Collected data entries:
= = = =

(** X26. A resumed run starts with no best word error rate and with
    [wer] and [cer] unbound, whatever the checkpoint recorded. *)
Theorem resume_forgets_best (l w c : results) (s0 : Z) (st0 : St) :
  resume args torch_load load_state_dict load_optim_dict new_meter l w c
    = Ok (s0, st0) ->
  best_wer st0 = None /\ wer st0 = None /\ cer st0 = None.
Proof.
  intros H. apply resume_inv in H as (Hb & Hw & Hc & _). auto.
Qed.

(** X27. Resuming from a checkpoint at or past the last epoch trains
    nothing: [main] returns the restored state and reports no best word
    error rate. *)
Theorem main_nothing_left (arr : results) (s0 : Z) (st0 : St) :
  continue_from args <> "" ->
  new_results (epochs params) = Ok arr ->
  resume args torch_load load_state_dict load_optim_dict new_meter arr arr arr
    = Ok (s0, st0) ->
  epochs params <= s0 ->
  main params args torch_load load_state_dict load_optim_dict n_batches
    batch_loss tensor_sum new_meter meter_update eval_model
  = Ok (emit [BestWer None] st0).
Proof.
  intros Hfrom Hnew Hres Hdone. unfold main.
  rewrite Hnew, !bind_Ok.
  rewrite bool_decide_eq_false_2 by exact Hfrom.
  rewrite Hres, bind_Ok.
  replace (Z.to_nat (epochs params - s0)) with 0%nat by lia.
  cbn [epoch_loop]. rewrite bind_Ok.
  apply resume_inv in Hres as (-> & _). reflexivity.
Qed.

End WithResume.

(** X28. A summed loss that is not a number passes the guard: the first
    element of the loss tensor is added to the running average and given
    to the meter, infinite or not, and nothing is printed. *)
Theorem nan_loss_not_guarded (epoch i : Z) (st : St) (x : float)
    (rest : list float) (size : Z) (avg : pyval) :
  batch_loss epoch i = (x :: rest, size) ->
  tensor_sum (x :: rest) = S754_nan ->
  py_add (avg_loss st) (VFloat x) = Ok avg ->
  exists st1 : St,
    batch_step batch_loss tensor_sum meter_update epoch i st = Ok st1
    /\ avg_loss st1 = avg
    /\ losses st1 = meter_update (losses st) (VFloat x) size
    /\ out st1 = out st.
Proof.
  intros Hbatch Hnan Hadd. unfold batch_step, loss_value_of.
  rewrite Hbatch, Hnan. cbn [feqb SFeqb SFcompare orb].
  rewrite bind_Ok. cbn [emit avg_loss]. rewrite Hadd, bind_Ok.
  eexists. split; [ reflexivity | ]. cbn. rewrite app_nil_r. auto.
Qed.

End RunFacts.

Lemma batch_loop_indices_witness :
  batch_loop 2%nat demo_batch_loss sum_in_order demo_update 2%nat 0 1 demo_state
  = steps_over demo_batch_loss sum_in_order demo_update 0 [1] demo_state
  /\ batch_loop 2%nat demo_batch_loss sum_in_order demo_update 2%nat 0 5 demo_state
     = steps_over demo_batch_loss sum_in_order demo_update 0 [5; 6] demo_state.
Proof.
  split.
  - apply (proj1 (batch_loop_indices 2%nat demo_batch_loss sum_in_order
                    demo_update 0 1 demo_state)). lia.
  - apply (proj2 (batch_loop_indices 2%nat demo_batch_loss sum_in_order
                    demo_update 0 5 demo_state)). lia.
Defined.

Lemma epoch_postcondition_witness :
  exists st1 stop,
    demo_body (demo_params 3 false) eval_steady 0 demo_state = Ok (st1, stop)
    /\ start_iter st1 = VInt 0 /\ avg_loss st1 = VInt 0
    /\ is_Some (wer st1) /\ is_Some (cer st1) /\ is_Some (best_wer st1).
Proof.
  eexists. eexists. split; [ vm_compute; reflexivity | ].
  eapply (epoch_postcondition (demo_params 3 false) (demo_args "") 2%nat
            demo_batch_loss sum_in_order demo_update eval_steady 0 demo_state).
  vm_compute. reflexivity.
Defined.

Lemma best_wer_never_worse_witness :
  exists st1 stop,
    demo_body (demo_params 3 false) eval_improving 1
      (demo_after (demo_params 3 false) eval_improving 1) = Ok (st1, stop)
    /\ (best_wer st1 = Some (flt 30)
        \/ exists w, best_wer st1 = Some w /\ wer st1 = Some w
                     /\ fltb w (flt 30) = true).
Proof.
  eexists. eexists. split; [ vm_compute; reflexivity | ].
  eapply (best_wer_never_worse (demo_params 3 false) (demo_args "") 2%nat
            demo_batch_loss sum_in_order demo_update eval_improving 1
            (demo_after (demo_params 3 false) eval_improving 1)).
  - vm_compute. reflexivity.
  - vm_compute. reflexivity.
Defined.

Lemma zero_anneal_no_epoch_witness :
  exists e, demo_body zero_anneal_params eval_steady 0 demo_state = Raise e.
Proof.
  destruct (demo_body zero_anneal_params eval_steady 0 demo_state)
    as [r|e] eqn:E; [ exfalso | exists e; reflexivity ].
  apply (zero_anneal_no_epoch zero_anneal_params (demo_args "") 2%nat
           demo_batch_loss sum_in_order demo_update eval_steady 0 demo_state
           false eq_refl r).
  exact E.
Defined.

Lemma epoch_checkpoint_saved_witness :
  exists st1 stop,
    demo_body (demo_params 3 false) eval_steady 0 demo_state = Ok (st1, stop)
    /\ In (Saved "out/deepspeech_1.pth" 0
             (loss_results st1) (wer_results st1) (cer_results st1)) (out st1).
Proof.
  eexists. eexists. split; [ vm_compute; reflexivity | ].
  apply (epoch_checkpoint_saved (demo_params 3 false) (demo_args "") 2%nat
           demo_batch_loss sum_in_order demo_update eval_steady 0 demo_state
           _ false).
  - reflexivity.
  - vm_compute. reflexivity.
Defined.

Lemma first_epoch_saves_best_witness :
  exists st1 stop,
    demo_body (demo_params 3 false) eval_steady 0 demo_state = Ok (st1, stop)
    /\ best_wer st1 = wer st1
    /\ In (Saved "best.pth" 0
             (loss_results st1) (wer_results st1) (cer_results st1)) (out st1).
Proof.
  eexists. eexists. split; [ vm_compute; reflexivity | ].
  apply (first_epoch_saves_best (demo_params 3 false) (demo_args "") 2%nat
           demo_batch_loss sum_in_order demo_update eval_steady 0 demo_state
           _ false).
  - reflexivity.
  - vm_compute. reflexivity.
Defined.

Lemma one_summary_per_epoch_witness :
  exists st1,
    demo_epochs (demo_params 3 false) eval_failing_second 2 = Ok st1
    /\ count_events is_training_summary (out st1) = 2%nat
    /\ count_events is_validation_summary (out st1) = 2%nat.
Proof.
  eexists. split; [ vm_compute; reflexivity | ].
  apply (one_summary_per_epoch (demo_params 3 false) (demo_args "") 2%nat
           demo_batch_loss sum_in_order demo_update eval_failing_second
           2%nat 0 demo_state).
  vm_compute. reflexivity.
Defined.

Lemma main_results_length_witness :
  exists st,
    demo_main (demo_params 6 false) "last.pth" epoch_checkpoint eval_steady
    = Ok st
    /\ length (loss_results st) = 6%nat
    /\ length (wer_results st) = 6%nat
    /\ length (cer_results st) = 6%nat.
Proof.
  eexists. split; [ vm_compute; reflexivity | ].
  apply (main_results_length (demo_params 6 false) (demo_args "last.pth")
           2%nat demo_batch_loss sum_in_order demo_update eval_steady
           (fun _ => Ok epoch_checkpoint) (fun _ => Ok tt)
           (fun _ => Ok (flt 1)) []).
  vm_compute. reflexivity.
Defined.

Lemma resume_forgets_best_witness :
  exists s0 st0,
    resume (demo_args "last.pth") (fun _ => Ok epoch_checkpoint)
      (fun _ => Ok tt) (fun _ => Ok (flt 1)) ([] : list (pyval * Z))
      [None; None; None; None] [None; None; None; None]
      [None; None; None; None]
    = Ok (s0, st0)
    /\ wer_results st0 !! 0%nat = Some (Some (to_float32 (flt 30)))
    /\ best_wer st0 = None /\ wer st0 = None /\ cer st0 = None.
Proof.
  eexists. eexists. split; [ vm_compute; reflexivity | ].
  split; [ vm_compute; reflexivity | ].
  apply (resume_forgets_best (demo_args "last.pth")
           (fun _ => Ok epoch_checkpoint) (fun _ => Ok tt)
           (fun _ => Ok (flt 1)) ([] : list (pyval * Z))
           [None; None; None; None] [None; None; None; None]
           [None; None; None; None] 3).
  vm_compute. reflexivity.
Defined.

Lemma main_nothing_left_witness :
  exists st0,
    demo_main (demo_params 3 false) "last.pth" epoch_checkpoint eval_steady
    = Ok (emit [BestWer None] st0)
    /\ count_events is_training_summary (out st0) = 0%nat.
Proof.
  eexists. split.
  - apply (main_nothing_left (demo_params 3 false) (demo_args "last.pth")
             2%nat demo_batch_loss sum_in_order demo_update eval_steady
             (fun _ => Ok epoch_checkpoint) (fun _ => Ok tt)
             (fun _ => Ok (flt 1)) [] [None; None; None] 3).
    + discriminate.
    + reflexivity.
    + vm_compute. reflexivity.
    + vm_compute. discriminate.
  - vm_compute. reflexivity.
Defined.

Lemma nan_loss_not_guarded_witness :
  exists st1,
    batch_step cancelling_loss sum_in_order demo_update 0 0 demo_state = Ok st1
    /\ avg_loss st1 = VFloat float_inf
    /\ losses st1 = [(VFloat float_inf, 4)]
    /\ out st1 = [].
Proof.
  apply (nan_loss_not_guarded cancelling_loss sum_in_order demo_update 0 0
           demo_state float_inf [float_neg_inf] 4 (VFloat float_inf));
    vm_compute; reflexivity.
Defined.

Lemma failed_eval_unbound_raises_witness :
  exists e,
    demo_body (demo_params 3 false) eval_failing_first 0 demo_state = Raise e.
Proof.
  destruct (demo_body (demo_params 3 false) eval_failing_first 0 demo_state)
    as [r|e] eqn:E; [ exfalso | exists e; reflexivity ].
  apply (failed_eval_unbound_raises (demo_params 3 false)
           (demo_args "") 2%nat demo_batch_loss sum_in_order demo_update
           eval_failing_first 0 demo_state eq_refl eq_refl r).
  exact E.
Defined.

Lemma failed_eval_records_stale_witness :
  wer_results (demo_after (demo_params 3 false) eval_failing_second 2) !! 1%nat
  = Some (Some (to_float32 (flt 30)))
  /\ wer (demo_after (demo_params 3 false) eval_failing_second 2)
     = Some (flt 30)
  /\ In (Print skip_warning)
       (out (demo_after (demo_params 3 false) eval_failing_second 2)).
Proof.
  assert (Hrun : epoch_body (demo_params 3 false) (demo_args "") 2%nat
                   demo_batch_loss sum_in_order demo_update
                   eval_failing_second 1
                   (demo_after (demo_params 3 false) eval_failing_second 1)
                 = Ok (demo_after (demo_params 3 false) eval_failing_second 2,
                       false)) by (vm_compute; reflexivity).
  assert (Hwer : wer (demo_after (demo_params 3 false) eval_failing_second 1)
                 = Some (flt 30)) by (vm_compute; reflexivity).
  assert (Hcer : cer (demo_after (demo_params 3 false) eval_failing_second 1)
                 = Some (flt 5)) by (vm_compute; reflexivity).
  assert (Hfail : eval_failing_second 1 = Raise RuntimeError) by reflexivity.
  pose proof (failed_eval_records_stale _ _ _ _ _ _ _ _ _ _ _ _ _
                Hwer Hcer Hfail Hrun) as (_ & _ & Hw & _ & Hin & _).
  split; [ vm_compute; reflexivity | ]. split; [ exact Hw | exact Hin ].
Defined.

Lemma loop_without_exit_runs_all_witness :
  demo_loop (demo_params 2 false) eval_steady 2
  = demo_epochs (demo_params 2 false) eval_steady 2.
Proof.
  apply (loop_without_exit_runs_all (demo_params 2 false)
           (demo_args "") 2%nat demo_batch_loss sum_in_order demo_update
           eval_steady 2%nat 0 demo_state).
  reflexivity.
Defined.

(** *** Checkpoint paths *)

Lemma string_length_append (s t : string) :
  String.length (s ++ t) = (String.length s + String.length t)%nat.
Proof.
  induction s as [|a s IH]; [ reflexivity | ].
  change (S (String.length (s ++ t)%string)
          = S (String.length s + String.length t)).
  rewrite IH. reflexivity.
Qed.

Lemma string_append_inj_r (t : string) : forall s1 s2 : string,
  (s1 ++ t = s2 ++ t)%string -> s1 = s2.
Proof.
  induction s1 as [|a s1 IH]; intros [|b s2] H; cbn in H.
  - reflexivity.
  - apply (f_equal String.length) in H.
    change (String.length t = S (String.length (s2 ++ t)%string)) in H.
    rewrite string_length_append in H. lia.
  - apply (f_equal String.length) in H.
    change (S (String.length (s1 ++ t)%string) = String.length t) in H.
    rewrite string_length_append in H. lia.
  - injection H as -> H. f_equal. apply IH, H.
Qed.

(** X29. The per-epoch checkpoints of one run never overwrite each
    other: different epochs are saved under different paths. *)
Theorem epoch_path_distinct (args : Args) (epoch1 epoch2 : Z) :
  epoch1 <> epoch2 -> epoch_path args epoch1 <> epoch_path args epoch2.
Proof.
  intros Hne H. unfold epoch_path in H.
  apply String.app_inj in H. apply String.app_inj in H.
  apply string_append_inj_r in H. apply pretty_Z_inj in H. lia.
Qed.

Lemma epoch_path_distinct_witness :
  String.eqb (epoch_path (demo_args "") 0) (epoch_path (demo_args "") 1) = false.
Proof.
  apply String.eqb_neq. apply (epoch_path_distinct (demo_args "") 0 1). lia.
Defined.

End TrainingRunFacts.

= = = =

▶ Work required:
Take every line from the records above that has the word "destruct" and copy it.

▶ Answer section:
  destruct (demo_body zero_anneal_params eval_steady 0 demo_state)
  destruct (demo_body (demo_params 3 false) eval_failing_first 0 demo_state)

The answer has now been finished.